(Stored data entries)

(** * Gauss-Seidel constraint solver (physics/solver/gs.go)

    A shallow embedding of [GaussSeidel.Solve] and of the numeric and
    container operations it relies on, followed by the properties of the
    solver that the specification states.

    Numbers are IEEE-754 binary32 values ([float32]), computed with the
    parameterised operations of [SpecFloat] at precision 24 and maximal
    exponent 128; every operation is rounded on its own (round to nearest,
    ties to even, no fused multiply-add), as on the default amd64 target.
    Slices keep their backing storage: a slice is its visible elements
    together with the spare capacity behind them, so that [s[0:0]] followed
    by [append] reuses stale storage as the Go runtime does.  An index out
    of range panics; a panic is the [None] of the option monad. *)

From Stdlib Require Import ZArith Bool List Lia.
From Stdlib Require Import Floats.SpecFloat.
From stdpp Require Import base option list strings.

Local Open Scope Z_scope.

(* ===================================================================== *)
(** ** float32 and float64 arithmetic *)
(* ===================================================================== *)

Definition float32 : Type := spec_float.
Definition float64 : Type := spec_float.

Module Float32.
Definition prec : Z := 24.
Definition emax : Z := 128.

TASK BRIEF:
Take the records above and return, word for word, only the lines that fall from the line with "A shallow embedding" to the line with "Local Open Scope Z_scope.", both of them included.

TASK OUTPUT:
    A shallow embedding of [GaussSeidel.Solve] and of the numeric and
    container operations it relies on, followed by the properties of the
    solver that the specification states.

    Numbers are IEEE-754 binary32 values ([float32]), computed with the
    parameterised operations of [SpecFloat] at precision 24 and maximal
    exponent 128; every operation is rounded on its own (round to nearest,
    ties to even, no fused multiply-add), as on the default amd64 target.
    Slices keep their backing storage: a slice is its visible elements
    together with the spare capacity behind them, so that [s[0:0]] followed
    by [append] reuses stale storage as the Go runtime does.  An index out
    of range panics; a panic is the [None] of the option monad. *)

From Stdlib Require Import ZArith Bool List Lia.
From Stdlib Require Import Floats.SpecFloat.
From stdpp Require Import base option list strings.

Local Open Scope Z_scope.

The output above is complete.